:: DATA IN THIS EXERCISE ::
== == ==

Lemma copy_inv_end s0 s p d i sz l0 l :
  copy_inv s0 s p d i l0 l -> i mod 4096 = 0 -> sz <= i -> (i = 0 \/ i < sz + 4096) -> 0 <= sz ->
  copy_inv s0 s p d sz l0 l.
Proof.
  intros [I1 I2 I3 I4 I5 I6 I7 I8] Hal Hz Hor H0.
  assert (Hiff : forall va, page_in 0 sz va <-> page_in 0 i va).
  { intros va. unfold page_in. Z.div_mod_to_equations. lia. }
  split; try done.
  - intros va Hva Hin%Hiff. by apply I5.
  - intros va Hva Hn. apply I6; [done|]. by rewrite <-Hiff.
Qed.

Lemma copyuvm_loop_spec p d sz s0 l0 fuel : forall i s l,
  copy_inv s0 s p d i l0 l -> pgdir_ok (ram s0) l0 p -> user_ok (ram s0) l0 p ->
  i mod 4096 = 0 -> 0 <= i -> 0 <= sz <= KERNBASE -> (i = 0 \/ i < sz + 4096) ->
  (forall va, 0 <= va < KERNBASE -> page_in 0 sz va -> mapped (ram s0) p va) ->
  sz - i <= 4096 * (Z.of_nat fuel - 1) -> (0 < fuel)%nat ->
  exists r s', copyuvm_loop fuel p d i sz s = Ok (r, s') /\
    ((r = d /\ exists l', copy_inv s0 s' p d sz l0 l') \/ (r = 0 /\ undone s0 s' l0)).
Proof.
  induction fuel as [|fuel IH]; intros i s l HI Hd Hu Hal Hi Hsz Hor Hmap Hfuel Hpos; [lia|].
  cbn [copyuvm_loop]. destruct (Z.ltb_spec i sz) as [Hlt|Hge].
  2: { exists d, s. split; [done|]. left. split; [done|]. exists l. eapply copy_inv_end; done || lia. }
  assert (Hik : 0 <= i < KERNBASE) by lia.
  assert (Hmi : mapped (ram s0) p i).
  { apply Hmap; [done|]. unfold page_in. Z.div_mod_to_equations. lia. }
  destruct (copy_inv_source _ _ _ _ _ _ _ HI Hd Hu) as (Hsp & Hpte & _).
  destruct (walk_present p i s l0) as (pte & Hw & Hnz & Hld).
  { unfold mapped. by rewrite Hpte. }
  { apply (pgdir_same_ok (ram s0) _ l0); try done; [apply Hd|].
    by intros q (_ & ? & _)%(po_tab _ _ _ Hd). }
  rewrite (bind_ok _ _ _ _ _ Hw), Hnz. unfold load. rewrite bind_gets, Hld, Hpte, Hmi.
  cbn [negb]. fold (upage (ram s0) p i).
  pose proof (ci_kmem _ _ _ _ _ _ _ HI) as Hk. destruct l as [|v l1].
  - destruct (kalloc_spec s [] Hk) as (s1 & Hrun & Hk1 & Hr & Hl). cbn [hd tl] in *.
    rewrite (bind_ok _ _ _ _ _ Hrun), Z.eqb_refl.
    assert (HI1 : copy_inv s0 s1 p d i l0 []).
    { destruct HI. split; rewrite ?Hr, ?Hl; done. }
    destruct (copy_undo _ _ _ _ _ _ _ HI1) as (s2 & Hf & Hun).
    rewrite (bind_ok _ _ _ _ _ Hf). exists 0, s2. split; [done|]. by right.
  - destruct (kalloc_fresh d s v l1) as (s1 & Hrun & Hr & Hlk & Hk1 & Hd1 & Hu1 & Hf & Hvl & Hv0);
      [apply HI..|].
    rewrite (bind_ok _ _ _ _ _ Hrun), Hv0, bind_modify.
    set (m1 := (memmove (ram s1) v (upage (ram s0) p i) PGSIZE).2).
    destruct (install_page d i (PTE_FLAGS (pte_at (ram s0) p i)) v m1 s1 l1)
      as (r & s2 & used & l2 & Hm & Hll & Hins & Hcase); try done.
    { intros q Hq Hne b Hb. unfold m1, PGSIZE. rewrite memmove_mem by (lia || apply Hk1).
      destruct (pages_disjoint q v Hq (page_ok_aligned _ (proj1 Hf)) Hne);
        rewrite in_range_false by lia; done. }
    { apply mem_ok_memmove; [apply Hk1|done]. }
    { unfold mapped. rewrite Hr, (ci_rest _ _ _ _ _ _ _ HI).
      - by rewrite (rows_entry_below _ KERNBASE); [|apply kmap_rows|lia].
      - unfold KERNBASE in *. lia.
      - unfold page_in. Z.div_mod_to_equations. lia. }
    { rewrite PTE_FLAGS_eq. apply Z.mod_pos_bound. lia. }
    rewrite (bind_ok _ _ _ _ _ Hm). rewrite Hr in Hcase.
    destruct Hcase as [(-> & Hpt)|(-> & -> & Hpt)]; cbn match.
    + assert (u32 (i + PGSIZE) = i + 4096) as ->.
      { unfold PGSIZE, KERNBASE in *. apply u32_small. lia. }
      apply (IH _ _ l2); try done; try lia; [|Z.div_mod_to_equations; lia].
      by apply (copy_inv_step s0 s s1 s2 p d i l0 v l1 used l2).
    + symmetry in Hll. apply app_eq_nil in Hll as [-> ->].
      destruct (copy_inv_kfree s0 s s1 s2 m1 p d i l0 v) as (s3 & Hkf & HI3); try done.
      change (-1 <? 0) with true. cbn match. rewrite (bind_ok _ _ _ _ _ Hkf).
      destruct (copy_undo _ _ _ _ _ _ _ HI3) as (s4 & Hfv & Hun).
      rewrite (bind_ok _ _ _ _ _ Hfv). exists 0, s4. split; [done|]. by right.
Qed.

== == ==

:: PROBLEM DETAILS ::
Copy all of the entries above exactly as shown.

:: SOLUTION TO THIS TASK ::
Lemma copy_inv_end s0 s p d i sz l0 l :
  copy_inv s0 s p d i l0 l -> i mod 4096 = 0 -> sz <= i -> (i = 0 \/ i < sz + 4096) -> 0 <= sz ->
  copy_inv s0 s p d sz l0 l.
Proof.
  intros [I1 I2 I3 I4 I5 I6 I7 I8] Hal Hz Hor H0.
  assert (Hiff : forall va, page_in 0 sz va <-> page_in 0 i va).
  { intros va. unfold page_in. Z.div_mod_to_equations. lia. }
  split; try done.
  - intros va Hva Hin%Hiff. by apply I5.
  - intros va Hva Hn. apply I6; [done|]. by rewrite <-Hiff.
Qed.

Lemma copyuvm_loop_spec p d sz s0 l0 fuel : forall i s l,
  copy_inv s0 s p d i l0 l -> pgdir_ok (ram s0) l0 p -> user_ok (ram s0) l0 p ->
  i mod 4096 = 0 -> 0 <= i -> 0 <= sz <= KERNBASE -> (i = 0 \/ i < sz + 4096) ->
  (forall va, 0 <= va < KERNBASE -> page_in 0 sz va -> mapped (ram s0) p va) ->
  sz - i <= 4096 * (Z.of_nat fuel - 1) -> (0 < fuel)%nat ->
  exists r s', copyuvm_loop fuel p d i sz s = Ok (r, s') /\
    ((r = d /\ exists l', copy_inv s0 s' p d sz l0 l') \/ (r = 0 /\ undone s0 s' l0)).
Proof.
  induction fuel as [|fuel IH]; intros i s l HI Hd Hu Hal Hi Hsz Hor Hmap Hfuel Hpos; [lia|].
  cbn [copyuvm_loop]. destruct (Z.ltb_spec i sz) as [Hlt|Hge].
  2: { exists d, s. split; [done|]. left. split; [done|]. exists l. eapply copy_inv_end; done || lia. }
  assert (Hik : 0 <= i < KERNBASE) by lia.
  assert (Hmi : mapped (ram s0) p i).
  { apply Hmap; [done|]. unfold page_in. Z.div_mod_to_equations. lia. }
  destruct (copy_inv_source _ _ _ _ _ _ _ HI Hd Hu) as (Hsp & Hpte & _).
  destruct (walk_present p i s l0) as (pte & Hw & Hnz & Hld).
  { unfold mapped. by rewrite Hpte. }
  { apply (pgdir_same_ok (ram s0) _ l0); try done; [apply Hd|].
    by intros q (_ & ? & _)%(po_tab _ _ _ Hd). }
  rewrite (bind_ok _ _ _ _ _ Hw), Hnz. unfold load. rewrite bind_gets, Hld, Hpte, Hmi.
  cbn [negb]. fold (upage (ram s0) p i).
  pose proof (ci_kmem _ _ _ _ _ _ _ HI) as Hk. destruct l as [|v l1].
  - destruct (kalloc_spec s [] Hk) as (s1 & Hrun & Hk1 & Hr & Hl). cbn [hd tl] in *.
    rewrite (bind_ok _ _ _ _ _ Hrun), Z.eqb_refl.
    assert (HI1 : copy_inv s0 s1 p d i l0 []).
    { destruct HI. split; rewrite ?Hr, ?Hl; done. }
    destruct (copy_undo _ _ _ _ _ _ _ HI1) as (s2 & Hf & Hun).
    rewrite (bind_ok _ _ _ _ _ Hf). exists 0, s2. split; [done|]. by right.
  - destruct (kalloc_fresh d s v l1) as (s1 & Hrun & Hr & Hlk & Hk1 & Hd1 & Hu1 & Hf & Hvl & Hv0);
      [apply HI..|].
    rewrite (bind_ok _ _ _ _ _ Hrun), Hv0, bind_modify.
    set (m1 := (memmove (ram s1) v (upage (ram s0) p i) PGSIZE).2).
    destruct (install_page d i (PTE_FLAGS (pte_at (ram s0) p i)) v m1 s1 l1)
      as (r & s2 & used & l2 & Hm & Hll & Hins & Hcase); try done.
    { intros q Hq Hne b Hb. unfold m1, PGSIZE. rewrite memmove_mem by (lia || apply Hk1).
      destruct (pages_disjoint q v Hq (page_ok_aligned _ (proj1 Hf)) Hne);
        rewrite in_range_false by lia; done. }
    { apply mem_ok_memmove; [apply Hk1|done]. }
    { unfold mapped. rewrite Hr, (ci_rest _ _ _ _ _ _ _ HI).
      - by rewrite (rows_entry_below _ KERNBASE); [|apply kmap_rows|lia].
      - unfold KERNBASE in *. lia.
      - unfold page_in. Z.div_mod_to_equations. lia. }
    { rewrite PTE_FLAGS_eq. apply Z.mod_pos_bound. lia. }
    rewrite (bind_ok _ _ _ _ _ Hm). rewrite Hr in Hcase.
    destruct Hcase as [(-> & Hpt)|(-> & -> & Hpt)]; cbn match.
    + assert (u32 (i + PGSIZE) = i + 4096) as ->.
      { unfold PGSIZE, KERNBASE in *. apply u32_small. lia. }
      apply (IH _ _ l2); try done; try lia; [|Z.div_mod_to_equations; lia].
      by apply (copy_inv_step s0 s s1 s2 p d i l0 v l1 used l2).
    + symmetry in Hll. apply app_eq_nil in Hll as [-> ->].
      destruct (copy_inv_kfree s0 s s1 s2 m1 p d i l0 v) as (s3 & Hkf & HI3); try done.
      change (-1 <? 0) with true. cbn match. rewrite (bind_ok _ _ _ _ _ Hkf).
      destruct (copy_undo _ _ _ _ _ _ _ HI3) as (s4 & Hfv & Hun).
      rewrite (bind_ok _ _ _ _ _ Hfv). exists 0, s4. split; [done|]. by right.
Qed.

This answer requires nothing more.